Debate sobre a cultura do cancelamento na sociedade contemporânea
Enviada em 21/05/2021
Em “O Auto da Barca do Inferno”, Gil Vicente, o pai do teatro português, tece uma crítica ao comportamento vicioso do século XVI. Fora da ficção, o Brasil do século XXI demonstra as mesmas conotações no que se refere à cultura de cancelamento. Diante dessa perspectiva, percebe-se a consolidação de um grave problema, em virtude da lenta mudança na mentalidade social e da falta de empatia.
Em primeiro plano, é preciso atentar para as questões socioculturais presentes na questão. Conforme Durkheim, o fato social é a maneira coletiva de pensar. Sob essa lógica, é possível perceber que a questão da política do cancelamento é fortemente influenciada pelo pensamento coletivo, uma vez que, se as pessoas crescem inseridas em um contexto social intolerante opressor, a tendência é adotar esse comportamento também, o que torna sua solução ainda mais complexa.

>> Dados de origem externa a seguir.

Lemma input_entry_inv `{Ext : Externals} (s s' : PSBTInput.t) (v v' : BCDataStream.t)
    (b : bool) :
  PSBTInput.deserialize_entry (s, v) = (Ok b, (s', v')) ->
  (b = false /\ s' = s /\ BCDataStream.remaining v = x00 :: BCDataStream.remaining v')
  \/ (b = true
      /\ exists key val,
           key <> [] /\ fits key /\ fits val
           /\ BCDataStream.remaining v = map_entry key val ++ BCDataStream.remaining v'
           /\ (input_wf s -> input_wf s')).
Proof.
  unfold PSBTInput.deserialize_entry. intro H.
  step_stream H key s1 v1 H1. apply read_bytes_vector_inv in H1 as (Hfk & Hr1 & Hv1).
  destruct key as [|key0 ktl].
  { apply ret_inv in H as [-> H]. inversion H; subst. left. auto. }
  right.
  step_this H self.
  step_ok H u s2 Hbr. apply ret_inv in H as [-> E]. subst s2. destruct u. split; [reflexivity|].
  exists (key0 :: ktl).
  assert (forall val,
            fits val ->
            BCDataStream.remaining v1 = byte_vector val ++ BCDataStream.remaining v' ->
            (input_wf s -> input_wf s') ->
            exists val0,
              key0 :: ktl <> [] /\ fits (key0 :: ktl) /\ fits val0
              /\ BCDataStream.remaining v
                 = map_entry (key0 :: ktl) val0 ++ BCDataStream.remaining v'
              /\ (input_wf s -> input_wf s')) as Hdone.
  { intros val Hfv Hr2 Hwf. exists val. split; [discriminate|]. split; [exact Hfk|].
    split; [exact Hfv|]. split; [|exact Hwf].
    unfold map_entry. rewrite <- app_assoc, <- Hr2. exact Hr1. }
  clear Hr1 Hv1.
  destruct (Z_of_byte key0 =? PSBT_IN_UTXO) eqn:T0.
  { destruct (PSBTInput.utxo s) eqn:Hu; [now apply raise_ok in Hbr|].
    destruct (negb (Nat.eqb (List.length (key0 :: ktl)) 1)); [now apply raise_ok in Hbr|].
    step_stream Hbr data s3 v3 H2. apply read_bytes_vector_inv in H2 as (Hfd & Hr2 & Hv2).
    step_ok Hbr vds2 s4 H3.
    apply deserialize_into_inv_ok in H3 as (o & H3 & ->).
    destruct (BCDataStream.has_more vds2) eqn:Hm; [now apply raise_ok in Hbr|].
    apply ret_inv in Hbr as [_ Hbr]. inversion Hbr; subst s' v'.
    apply CTxOut_deserialize_inv in H3 as (Hwo & Hr3 & _).
    pose proof (whole_consumed _ _ _ Hr3 Hm) as ->.
    apply (Hdone _ Hfd Hr2).
    intros (_ & Hrest). split; [|exact Hrest]. input_fields. auto. }
  destruct (Z_of_byte key0 =? PSBT_IN_PARTIAL_SIG) eqn:T2.
  { step_ok Hbr pk s3 H2. apply parse_pubkey_inv in H2 as (Hpk & -> & _).
    destruct (dict_contains (hash_160 pk) (PSBTInput.partial_sigs s)) eqn:Hc;
      [now apply raise_ok in Hbr|].
    step_stream Hbr sg s4 v4 H3. apply read_bytes_vector_inv in H3 as (Hfs & Hr2 & Hv2).
    apply update_inv in Hbr as [_ Hbr]. inversion Hbr; subst s' v'.
    apply (Hdone _ Hfs Hr2).
    apply dict_contains_false in Hc.
    intros (H1 & H2 & Hrest). split; [exact H1|]. split; [|exact Hrest]. input_fields.
    rewrite dict_set_absent by now apply dict_contains_false.
    now apply partial_sigs_wf_snoc. }
  destruct (Z_of_byte key0 =? PSBT_IN_SIGHASH) eqn:T3.
  { destruct (negb (PSBTInput.sighash_type s =? 0)); [now apply raise_ok in Hbr|].
    destruct (negb (Nat.eqb (List.length (key0 :: ktl)) 1)); [now apply raise_ok in Hbr|].
    step_stream Hbr data s3 v3 H2. apply read_bytes_vector_inv in H2 as (Hfd & Hr2 & Hv2).
    step_ok Hbr r s4 H3. destruct r as [z w].
    apply run_on_inv_ok in H3 as [H3 ->].
    apply read_uint32_inv in H3 as (Hz & _ & _).
    step_update Hbr. cbn [fst snd] in Hbr.
    destruct (BCDataStream.has_more w); [now apply raise_ok in Hbr|].
    apply ret_inv in Hbr as [_ Hbr]. inversion Hbr; subst s' v'.
    apply (Hdone _ Hfd Hr2).
    intros (H1 & H2 & _ & Hrest). split; [exact H1|]. split; [exact H2|].
    split; [|exact Hrest]. input_fields. exact Hz. }
  destruct (Z_of_byte key0 =? PSBT_IN_REDEEMSCRIPT) eqn:T4.
  { destruct (truthy (PSBTInput.redeem_script s)); [now apply raise_ok in Hbr|].
    destruct (negb (Nat.eqb (List.length (key0 :: ktl)) 1)); [now apply raise_ok in Hbr|].
    step_stream Hbr x s3 v3 H2. apply read_bytes_vector_inv in H2 as (Hfd & Hr2 & Hv2).
    apply update_inv in Hbr as [_ Hbr]. inversion Hbr; subst s' v'.
    apply (Hdone _ Hfd Hr2).
    intros (H1 & H2 & H3 & _ & Hrest). split; [exact H1|]. split; [exact H2|].
    split; [exact H3|]. split; [|exact Hrest]. input_fields. exact Hfd. }
  destruct (Z_of_byte key0 =? PSBT_IN_BIP32_DERIVATION) eqn:T6.
  { apply zoom_inv_ok in Hbr as (d' & Hbr & ->).
    apply hd_entry_inv in Hbr as (pk & kp & _ & Hpk & Hnew & Hkp & -> & Hr2).
    pose proof Hkp as (_ & _ & Hfv).
    apply (Hdone _ Hfv Hr2).
    intros (H1 & H2 & H3 & H4 & H5 & Hrest). split; [exact H1|]. split; [exact H2|].
    split; [exact H3|]. split; [exact H4|]. split; [|exact Hrest]. input_fields.
    now apply hd_keypaths_wf_snoc. }
  destruct (Z_of_byte key0 =? PSBT_IN_SCRIPTSIG) eqn:T7.
  { destruct (truthy (PSBTInput.final_script_sig s)); [now apply raise_ok in Hbr|].
    destruct (negb (Nat.eqb (List.length (key0 :: ktl)) 1)); [now apply raise_ok in Hbr|].
    step_stream Hbr x s3 v3 H2. apply read_bytes_vector_inv in H2 as (Hfd & Hr2 & Hv2).
    apply update_inv in Hbr as [_ Hbr]. inversion Hbr; subst s' v'.
    apply (Hdone _ Hfd Hr2).
    intros (H1 & H2 & H3 & H4 & H5 & _ & Hrest). split; [exact H1|]. split; [exact H2|].
    split; [exact H3|]. split; [exact H4|]. split; [exact H5|]. split; [|exact Hrest].
    input_fields. exact Hfd. }
  apply zoom_inv_ok in Hbr as (d' & Hbr & ->).
  apply unknown_entry_inv in Hbr as (val & Hfv & Hnew & -> & Hr2).
  apply (Hdone _ Hfv Hr2).
  intros (H1 & H2 & H3 & H4 & H5 & H6 & H7). split; [exact H1|]. split; [exact H2|].
  split; [exact H3|]. split; [exact H4|]. split; [exact H5|]. split; [exact H6|].
  input_fields. apply unknown_wf_snoc; auto.
  apply not_in_known. unfold IN_KNOWN. cbn [forallb].
  rewrite T0, T2, T3, T4, T6, T7. reflexivity.
Qed.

Outrossim, a falta de empatia ainda é um grande impasse para a resolução da problemática. Na obra “Modernidade Líquida”, Zygmunt Bauman defende que a sociedade atual é fortemente influenciada pela falta de empatia. A tese do sociólogo pode ser observada de maneira específica na realidade brasileira, no que tange à cultura de cancelamento. Essa liquidez que influi sobre a questão do cancelamento funciona como um forte empecilho para sua resolução.

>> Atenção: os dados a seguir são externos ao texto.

(** The expression the two-line pattern of an alternation parses to. *)
Lemma parse_two_line (ds : list string) :
  parse_tokens (TOpen :: alt_tokens ds
                  ++ [TClose; TDot; TStar; TEol; TDot; TStar; TOpen]
                  ++ alt_tokens ds ++ [TClose; TEol])%list ([], []) []
  = Some (Seq (Grp (close_frame (frame_after [] ds)))
            (Seq (Star Dot)
               (Seq Eol
                  (Seq (Star Dot)
                     (Seq (Grp (close_frame (frame_after [] ds))) (Seq Eol Eps)))))).
Proof.
  cbn [parse_tokens]. rewrite parse_alternation_frame.
  cbn [app parse_tokens fst snd repeatable]. rewrite parse_alternation_frame.
  reflexivity.
Qed.

Lemma two_line_matches_at (ds : list string) (s : string) :
  ds <> [] ->
  matches_at multiline true
    (Seq (Grp (close_frame (frame_after [] ds)))
       (Seq (Star Dot)
          (Seq Eol
             (Seq (Star Dot)
                (Seq (Grp (close_frame (frame_after [] ds))) (Seq Eol Eps)))))) s = true
  <-> exists d1 d2 m1 m2 e,
        In d1 ds /\ In d2 ds /\ s = d1 ++ m1 ++ m2 ++ d2 ++ e
        /\ at_eol multiline (m2 ++ d2 ++ e) = true /\ at_eol multiline e = true.
Proof.
  intros Hne. rewrite matches_at_iff. split.
  - intros [t H].
    apply in_ends_seq in H as (u1 & H1 & H).
    apply in_ends_seq in H as (u2 & H2 & H).
    apply in_ends_seq in H as (u3 & H3 & H).
    apply in_ends_seq in H as (u4 & H4 & H).
    apply in_ends_seq in H as (u5 & H5 & H).
    apply in_ends_seq in H as (u6 & H6 & H).
    cbn [ends] in H1, H5. 
    apply (in_ends_alternation true ds [] s u1 Hne) in H1 as [[r [[] _]] | [d1 [Hd1 E1]]].
    apply (in_ends_alternation true ds [] u4 u5 Hne) in H5 as [[r [[] _]] | [d2 [Hd2 E5]]].
    cbn [ends] in H2, H4.
    apply in_iter_star_dot in H2 as [m1 E2]; [|lia].
    apply in_iter_star_dot in H4 as [m2 E4]; [|lia].
    apply in_ends_eol in H3 as [-> Heol3]. apply in_ends_eol in H6 as [-> Heol6].
    exists d1, d2, m1, m2, u5. subst. repeat split; assumption.
  - intros (d1 & d2 & m1 & m2 & e & Hd1 & Hd2 & -> & Heol1 & Heol2).
    exists e.
    apply in_ends_seq. exists (m1 ++ m2 ++ d2 ++ e). split.
    { cbn [ends]. apply (in_ends_alternation true ds [] _ _ Hne). right. now exists d1. }
    apply in_ends_seq. exists (m2 ++ d2 ++ e). split.
    { cbn [ends]. apply in_iter_star_dot; [lia | now exists m1]. }
    apply in_ends_seq. exists (m2 ++ d2 ++ e). split.
    { now apply in_ends_eol. }
    apply in_ends_seq. exists (d2 ++ e). split.
    { cbn [ends]. apply in_iter_star_dot; [lia | now exists m2]. }
    apply in_ends_seq. exists e. split.
    { cbn [ends]. apply (in_ends_alternation true ds [] _ _ Hne). right. now exists d2. }
    apply in_ends_seq. exists e. split; [now apply in_ends_eol | now left].
Qed.

End TwoLine.

(** X18. When the probe of [_find_prompt] stops.  Under [re.MULTILINE]
    and [re.DOTALL] the two-line pattern built from a non-empty delimiter
    list is found in a buffer exactly when a delimiter is followed, at once
    or after any text, by the end of a line, and from there on, again at
    once or after any text, a delimiter stands at the end of a line.  The
    second line need not be the last of the buffer. *)
Theorem two_line_pattern_found
    (io : IOConnection) (f : string -> string) (nopage : option string)
    (delimeter_list : list string) (self : DeviceStream) (text : string) :
  delimeter_list <> [] ->
  __init__ (Some io) delimeter_list (Some f) nopage = Ok self ->
  exists found,
    re_search_model (two_line_pattern (_prompt_pattern self)) text
      (Z.lor re_MULTILINE re_DOTALL) = Some found
    /\ (found = true <->
        exists d1 d2 before m1 m2 rest,
          In d1 delimeter_list /\ In d2 delimeter_list
          /\ text = before ++ d1 ++ m1 ++ m2 ++ d2 ++ rest
          /\ at_eol true (m2 ++ d2 ++ rest) = true /\ at_eol true rest = true).
Proof.
  intros Hne Hinit. injection Hinit as <-. cbn [_prompt_pattern].
  unfold re_search_model, re_parse.
  change (flags_modelled (Z.lor re_MULTILINE re_DOTALL)) with true.
  change (Z.testbit (Z.lor re_MULTILINE re_DOTALL) 3) with true.
  change (Z.testbit (Z.lor re_MULTILINE re_DOTALL) 4) with true.
  cbv iota. rewrite tokenize_two_line, parse_two_line.
  eexists. split; [reflexivity|].
  rewrite search_regex_iff. split.
  - intros (before & s & -> & H).
    apply (two_line_matches_at true delimeter_list s Hne) in H
      as (d1 & d2 & m1 & m2 & e & Hd1 & Hd2 & -> & H1 & H2).
    now exists d1, d2, before, m1, m2, e.
  - intros (d1 & d2 & before & m1 & m2 & e & Hd1 & Hd2 & -> & H1 & H2).
    exists before, (d1 ++ m1 ++ m2 ++ d2 ++ e). split; [reflexivity|].
    apply (two_line_matches_at true delimeter_list _ Hne).
    now exists d1, d2, m1, m2, e.
Qed.

Lemma two_line_pattern_found_witness :
  exists found,
    re_search_model (two_line_pattern "\#|>") ("host#" ++ nl ++ "host#" ++ nl ++ "more")
      (Z.lor re_MULTILINE re_DOTALL) = Some found
    /\ (found = true <->
        exists d1 d2 before m1 m2 rest,
          In d1 ["#"; ">"] /\ In d2 ["#"; ">"]
          /\ "host#" ++ nl ++ "host#" ++ nl ++ "more"
             = before ++ d1 ++ m1 ++ m2 ++ d2 ++ rest
          /\ at_eol true (m2 ++ d2 ++ rest) = true /\ at_eol true rest = true).
Proof.
  apply (two_line_pattern_found sample_io sample_set_prompt None ["#"; ">"]
           (mkDeviceStream sample_io sample_set_prompt "\#|>" None)).
  - discriminate.
  - reflexivity.
Defined.

(** On the sample above the pattern is found although the buffer goes on
    after the second prompt line. *)
Example two_line_pattern_mid_buffer :
  re_search_model (two_line_pattern "\#|>") ("host#" ++ nl ++ "host#" ++ nl ++ "more")
    (Z.lor re_MULTILINE re_DOTALL) = Some true.
Proof. vm_compute. reflexivity. Qed.

(** ** The sanitizer on an echoed command *)

Lemma str_last_occurrence (c : ascii) (s : string) :
  str_contains c s = true ->
  exists body line, s = body ++ String c line /\ str_contains c line = false.
Proof.
  induction s as [|a t IH]; [discriminate|]. cbn [str_contains].
  destruct (str_contains c t) eqn:Ht.
  - intros _. destruct (IH eq_refl) as (body & line & -> & Hl).
    now exists (String a body), line.
  - rewrite orb_false_r. intros Ha. apply Ascii.eqb_eq in Ha. subst a.
    now exists "", t.
Qed.

Lemma strip_prompt_split_last (body line : string) :
  str_contains LF line = false -> _strip_prompt (body ++ nl ++ line) = body.
Proof.
  intros H. unfold _strip_prompt, all_but_last, nl. cbn [String.append].
  rewrite str_split_app, (str_split_no_sep _ _ H), removelast_last.
  apply str_join_split.
Qed.

(** X19. [_strip_prompt] in full: every output ends in a line that holds
    no newline; either that line is the whole output and the result is
    empty, or the result is what stands before the newline in front of
    that line.  The result is always a prefix of the output. *)
Theorem strip_prompt_cases (output : string) :
  exists line,
    str_contains LF line = false
    /\ ((output = line /\ _strip_prompt output = "")
        \/ output = _strip_prompt output ++ nl ++ line).
Proof.
  destruct (str_contains LF output) eqn:H.
  - destruct (str_last_occurrence _ _ H) as (body & line & -> & Hl).
    exists line. split; [exact Hl|]. right.
    change (body ++ String LF line) with (body ++ nl ++ line).
    now rewrite (strip_prompt_split_last _ _ Hl).
  - exists output. split; [exact H|]. left. split; [reflexivity|].
    unfold _strip_prompt. now rewrite (str_split_no_sep _ _ H).
Qed.

(** X20. What a caller gets for a command written without its newline.
    When the device echoes the command with its newline, then prints some
    output and a prompt line, and no backspace occurs, the two sanitizer
    steps return the output behind the newline of the echo: that newline
    stays at the head of the result.  With nothing between the echo and the
    prompt the result is empty. *)
Theorem sanitize_echoed_command (cmd body prompt : string) :
  str_contains BS (cmd ++ nl ++ body ++ nl ++ prompt) = false ->
  str_contains LF prompt = false ->
  sanitize true true cmd (cmd ++ nl ++ body ++ nl ++ prompt) = nl ++ body
  /\ sanitize true true cmd (cmd ++ nl ++ prompt) = "".
Proof.
  intros Hb Hp. unfold sanitize.
  assert (Hb' : str_contains BS (cmd ++ nl ++ prompt) = false).
  { rewrite !str_contains_app in *.
    apply orb_false_elim in Hb as [H1 Hb]. apply orb_false_elim in Hb as [H2 Hb].
    apply orb_false_elim in Hb as [_ Hb]. apply orb_false_elim in Hb as [_ H3].
    now rewrite H1, H2, H3. }
  rewrite (strip_command_no_backspace _ _ Hb), (strip_command_no_backspace _ _ Hb').
  rewrite !str_drop_app. split.
  - rewrite <- str_append_assoc. now apply strip_prompt_split_last.
  - change (nl ++ prompt) with ("" ++ nl ++ prompt). now apply strip_prompt_split_last.
Qed.

Lemma sanitize_echoed_command_witness :
  sanitize true true "show version" ("show version" ++ nl ++ "12.4" ++ nl ++ "Router>")
  = nl ++ "12.4"
  /\ sanitize true true "show version" ("show version" ++ nl ++ "Router>") = "".
Proof. apply (sanitize_echoed_command "show version" "12.4" "Router>"); reflexivity. Defined.

Section PatternErrors.

Variable re_search : string -> string -> Z -> option bool.

(** X21. A pattern that cannot be used is reported when its turn comes:
    behind string patterns that are not found in the buffer, a pattern that
    is no string raises [TypeError] and a string the matcher refuses raises
    the matcher's error, whatever patterns follow. *)
Theorem search_any_bad_pattern
    (ps : list string) (bad : pyval) (behind : list pyval) (output : string) (fl : Z) :
  (forall p, In p ps -> re_search p output fl = Some false) ->
  (isinstance_str bad = false ->
   search_any re_search (map PyStr ps ++ bad :: behind) output fl = Raise TypeError)
  /\ (forall q, bad = PyStr q -> re_search q output fl = None ->
      search_any re_search (map PyStr ps ++ bad :: behind) output fl = Raise ReError).
Proof.
  intros H. induction ps as [|p ps IH].
  - cbn [map app search_any]. split.
    + intros Hbad. destruct bad; try discriminate Hbad; reflexivity.
    + intros q -> Hq. cbn [py_re_search]. now rewrite Hq.
  - cbn [map app search_any py_re_search]. rewrite (H p (or_introl eq_refl)).
    apply IH. intros q Hq. apply H. now right.
Qed.

End PatternErrors.

Lemma search_any_bad_pattern_witness :
  search_any re_search_model (map PyStr ["More"] ++ [PyInt 1; PyStr "host\#"])
    ("10.0.0.1" ++ nl ++ "host#") 0 = Raise TypeError.
Proof.
  destruct (search_any_bad_pattern re_search_model ["More"] (PyInt 1) [PyStr "host\#"]
              ("10.0.0.1" ++ nl ++ "host#") 0) as [H _].
  - intros p [<- | []]. vm_compute. reflexivity.
  - apply H. reflexivity.
Defined.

Portanto, indubitavelmente, medidas são necessárias para resolver esse problema. Logo, é necessário que as prefeituras, em parceria com o governo do estado, proporcionem a criação de oficinas educativas, a serem desenvolvidas nas semanais culturais dos colégios estaduais. Esses eventos podem ser organizados por meio de atividades práticas, como dramatizações, dinâmicas e jogos, de modo a proporcionar a visualização do assunto, além de palestras de sociólogos que orientem a política de cancelamento para os jovens e suas famílias, com embasamento científico, a fim de efetivar a elucidação da população sobre o tema. Assim, a população brasileira poderá atuar na melhora do país.